From the line with "#[global] Instance pyval_eq_dec" through the line with "(** [d.get(key, dflt)]. *)", inclusive, return each line of the data below exactly and leave the rest out.

• Collected data entries:
════

(** * MDDFT solver of the snowwhite package: model and properties

    Shallow embedding of [mddftsolver.py]: the problem descriptor
    [MddftProblem], the solver [MddftSolver] with its canonical name, the
    reference path [runDef], the compiled-kernel path [solve] and the two
    emitters [_writeScript] and [_writeCudaHost]. *)

From Stdlib Require Import ZArith String Ascii List Lia.
From Stdlib Require QArith.
From stdpp Require Import base tactics option list strings pretty gmap.

Local Open Scope Z_scope.
Local Open Scope string_scope.

(** ** Python values *)

(** The values an options dict holds, as far as the solver inspects them. *)
Inductive pyval : Type :=
  | PyNone
  | PyBool (b : bool)
  | PyInt (n : Z)
  | PyStr (s : string).

#[global] Instance pyval_eq_dec : EqDecision pyval.
Proof. solve_decision. Defined.

(** Truth value of an object in an [if]. *)
Definition py_truthy (v : pyval) : bool :=
  match v with
  | PyNone => false
  | PyBool b => b
  | PyInt n => negb (Z.eqb n 0)
  | PyStr s => negb (String.eqb s "")
  end.

(** [v == s] for a string literal [s]: a [str] only equals a [str]. *)
Definition py_eq_str (v : pyval) (s : string) : bool :=
  match v with
  | PyStr t => String.eqb t s
  | _ => false
  end.

(** [d.get(key, dflt)]. *)
Definition dict_get (d : gmap string pyval) (key : string) (dflt : pyval) : pyval :=
  default dflt (d !! key).

(** A dimension sequence is a list or a tuple of ints. *)
Inductive pyseq : Type :=
  | PyList (l : list Z)
  | PyTuple (l : list Z).

Definition items (s : pyseq) : list Z :=
  match s with PyList l | PyTuple l => l end.

(** [str(n)] for an int. *)
Definition str_int (n : Z) : string := pretty n.

(** [sep.join(l)]. *)
Fixpoint str_join (sep : string) (l : list string) : string :=
  match l with
  | [] => ""
  | [x] => x
  | x :: rest => x +:+ sep +:+ str_join sep rest
  end.

(** [str(s)] for a list or tuple of ints: [[8, 8]], [(8, 8)], [(8,)]. *)
Definition str_seq (s : pyseq) : string :=
  match s with
  | PyList l => "[" +:+ str_join ", " (map str_int l) +:+ "]"
  | PyTuple [x] => "(" +:+ str_int x +:+ ",)"
  | PyTuple l => "(" +:+ str_join ", " (map str_int l) +:+ ")"
  end.

(** The double quote and the newline, which a string literal cannot hold. *)
Definition dq : string := String "034"%char "".
Definition nl : string := String "010"%char "".

(** [s.startswith(pre)]. *)
Fixpoint starts_with (pre s : string) : bool :=
  match pre with
  | EmptyString => true
  | String c pre' =>
      match s with
      | EmptyString => false
      | String d s' => Ascii.eqb c d && starts_with pre' s'
      end
  end.

(** [needle in hay]. *)
Fixpoint contains (needle hay : string) : bool :=
  starts_with needle hay ||
  match hay with
  | EmptyString => false
  | String _ rest => contains needle rest
  end.

(** Python's [+] on strings associates to the left. *)
Local Infix "+&" := String.append (at level 50, left associativity).

(** Exceptions raised by the modelled code. *)
Inductive exn : Type :=
  | TypeError (msg : string)
  | ValueError (msg : string)
  | KernelError
  | DanglingRef.

(** ** Problem descriptor *)

Record MddftProblem : Type := mkMddftProblem {
  _ns : pyseq;
  _k : Z
}.

Definition dimensions (p : MddftProblem) : pyseq := _ns p.
Definition direction (p : MddftProblem) : Z := _k p.

(** What a caller may hand to the solver's constructor. *)
Inductive pyobj : Type :=
  | ObjMddftProblem (p : MddftProblem)
  | ObjOtherProblem (tag : string)
  | ObjValue (v : pyval).

(** [isinstance(o, MddftProblem)]. *)
Definition isinstance_MddftProblem (o : pyobj) : option MddftProblem :=
  match o with
  | ObjMddftProblem p => Some p
  | _ => None
  end.

(** ** Solver *)

Record SWSolver : Type := mkSWSolver {
  _problem : MddftProblem;
  _namebase : string;
  _opts : gmap string pyval;
  _colMajor : pyval;
  _genCuda : pyval
}.

(** Constants and base-class behaviour of the [snowwhite] package, which
    [mddftsolver.py] imports with [from snowwhite import *]. Their values are
    not fixed by this file: every property below holds for all of them, under
    the hypotheses it states. *)
Class Snowwhite : Type := {
  SW_FORWARD : Z;
  SW_INVERSE : Z;
  SW_OPT_REALCTYPE : string;
  SW_OPT_COLMAJOR : string;
  (** how the solver base class reads the target backend from the options *)
  SWSolver_genCuda : gmap string pyval → pyval
}.

Section Naming.
Context `{!Snowwhite}.

(** [MddftProblem.__init__(ns, k=SW_FORWARD)]: [k] is [None] when omitted. *)
Definition MddftProblem_init (ns : pyseq) (k : option Z) : MddftProblem :=
  {| _ns := ns; _k := default SW_FORWARD k |}.

(** Modelled from the spec: [SWSolver.__init__], the base-class constructor,
    which is not part of this file. It keeps the problem and the options,
    takes the canonical name as the base name, derives the layout from the
    column-major option and the target backend from the options. *)
Definition SWSolver_init (problem : MddftProblem) (namebase : string)
    (opts : gmap string pyval) : SWSolver :=
  {| _problem := problem;
     _namebase := namebase;
     _opts := opts;
     _colMajor := dict_get opts SW_OPT_COLMAJOR (PyBool false);
     _genCuda := SWSolver_genCuda opts |}.

(** The name computed by [MddftSolver.__init__] before it calls the base class. *)
Definition MddftSolver_namebase (problem : MddftProblem)
    (opts : gmap string pyval) : string :=
  let typ := "z" in
  let typ :=
    if py_eq_str (dict_get opts SW_OPT_REALCTYPE (PyInt 0)) "float" then "c" else typ in
  let ns := str_join "x" (map str_int (items (dimensions problem))) in
  let namebase :=
    if Z.eqb (direction problem) SW_FORWARD
    then typ +& "mddft_fwd_" +& ns
    else typ +& "mddft_inv_" +& ns in
  let namebase :=
    if py_truthy (dict_get opts SW_OPT_COLMAJOR (PyBool false))
    then namebase +& "_F" else namebase in
  namebase.

(** [MddftSolver.__init__(problem, opts)]. *)
Definition MddftSolver_init (problem : pyobj) (opts : gmap string pyval)
    : exn + SWSolver :=
  match isinstance_MddftProblem problem with
  | None => inl (TypeError "problem must be an MddftProblem")
  | Some p => inr (SWSolver_init p (MddftSolver_namebase p opts) opts)
  end.

(** The canonical name as the specification words it:
    [{typeTag}mddft_{fwd|inv}_{dims joined by 'x'}], with [_F] appended for
    the column-major layout. The direction is given as a flag. *)
Definition canonicalName_spec (forward : bool) (dims : list Z)
    (realCtype_is_float columnMajor_set : bool) : string :=
  (if realCtype_is_float then "c" else "z")
  +:+ "mddft_" +:+ (if forward then "fwd" else "inv") +:+ "_"
  +:+ str_join "x" (map str_int dims)
  +:+ (if columnMajor_set then "_F" else "").

(** The real-type option holds the string ["float"]. *)
Definition realCtype_is_float (opts : gmap string pyval) : bool :=
  bool_decide (opts !! SW_OPT_REALCTYPE = Some (PyStr "float")).

(** The column-major option is present with a true value. *)
Definition columnMajor_set (opts : gmap string pyval) : bool :=
  match opts !! SW_OPT_COLMAJOR with
  | Some v => py_truthy v
  | None => false
  end.

End Naming.

(** ** Generator script and host wrapper *)

(** [print(s, file=f)]: a text sink is the sequence of the strings printed to
    it, each of which the file holds followed by a newline. *)
Definition print (s : string) (file : list string) : list string := file ++ [s].

(** The text a sink holds. *)
Definition file_text (file : list string) : string :=
  fold_right (λ s acc, s +:+ nl +:+ acc) "" file.

Section Emitters.
Context `{!Snowwhite}.

Definition _writeScript (self : SWSolver) (script_file : list string) : list string :=
  let filename := _namebase self in
  let nameroot := _namebase self in
  let dims := str_seq (dimensions (_problem self)) in
  let filetype := ".c" in
  let nameroot := if py_truthy (_genCuda self) then nameroot +& "_cu" else nameroot in
  let filetype := if py_truthy (_genCuda self) then ".cu" else filetype in
  let f := script_file in
  let f := print "Load(fftx);" f in
  let f := print "ImportAll(fftx);" f in
  let f :=
    if py_truthy (_genCuda self)
    then print "conf := LocalConfig.fftx.confGPU();" f
    else print "conf := LocalConfig.fftx.defaultConf();" f in
  let f := print ("t := let(ns := " +& dims +& ",") f in
  let f := print (("    name := " +:+ dq) +& nameroot +& (dq +:+ ",")) f in
  (* -1 is inverse for Numpy and forward (1) for Spiral *)
  let f :=
    if py_truthy (_colMajor self)
    then print ("    TFCall(TRC(TColMajor(MDDFT(ns, "
                +& str_int (direction (_problem self) * -1)
                +& "))), rec(fname := name, params := []))") f
    else print ("    TFCall(TRC(MDDFT(ns, "
                +& str_int (direction (_problem self) * -1)
                +& ")), rec(fname := name, params := []))") f in
  let f := print ");" f in
  let f := print "opts := conf.getOpts(t);" f in
  let f :=
    if py_eq_str (dict_get (_opts self) SW_OPT_REALCTYPE PyNone) "float"
    then print ("opts.TRealCtype := " +:+ dq +:+ "float" +:+ dq +:+ ";") f
    else f in
  let f := print "tt := opts.tagIt(t);" f in
  let f := print "" f in
  let f := print "c := opts.fftxGen(tt);" f in
  let f := print (("PrintTo(" +:+ dq) +& filename +& filetype
                  +& (dq +:+ ", opts.prettyPrint(c));")) f in
  let f := print "" f in
  f.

════

• Answer box:
#[global] Instance pyval_eq_dec : EqDecision pyval.
Proof. solve_decision. Defined.

(** Truth value of an object in an [if]. *)
Definition py_truthy (v : pyval) : bool :=
  match v with
  | PyNone => false
  | PyBool b => b
  | PyInt n => negb (Z.eqb n 0)
  | PyStr s => negb (String.eqb s "")
  end.

(** [v == s] for a string literal [s]: a [str] only equals a [str]. *)
Definition py_eq_str (v : pyval) (s : string) : bool :=
  match v with
  | PyStr t => String.eqb t s
  | _ => false
  end.

(** [d.get(key, dflt)]. *)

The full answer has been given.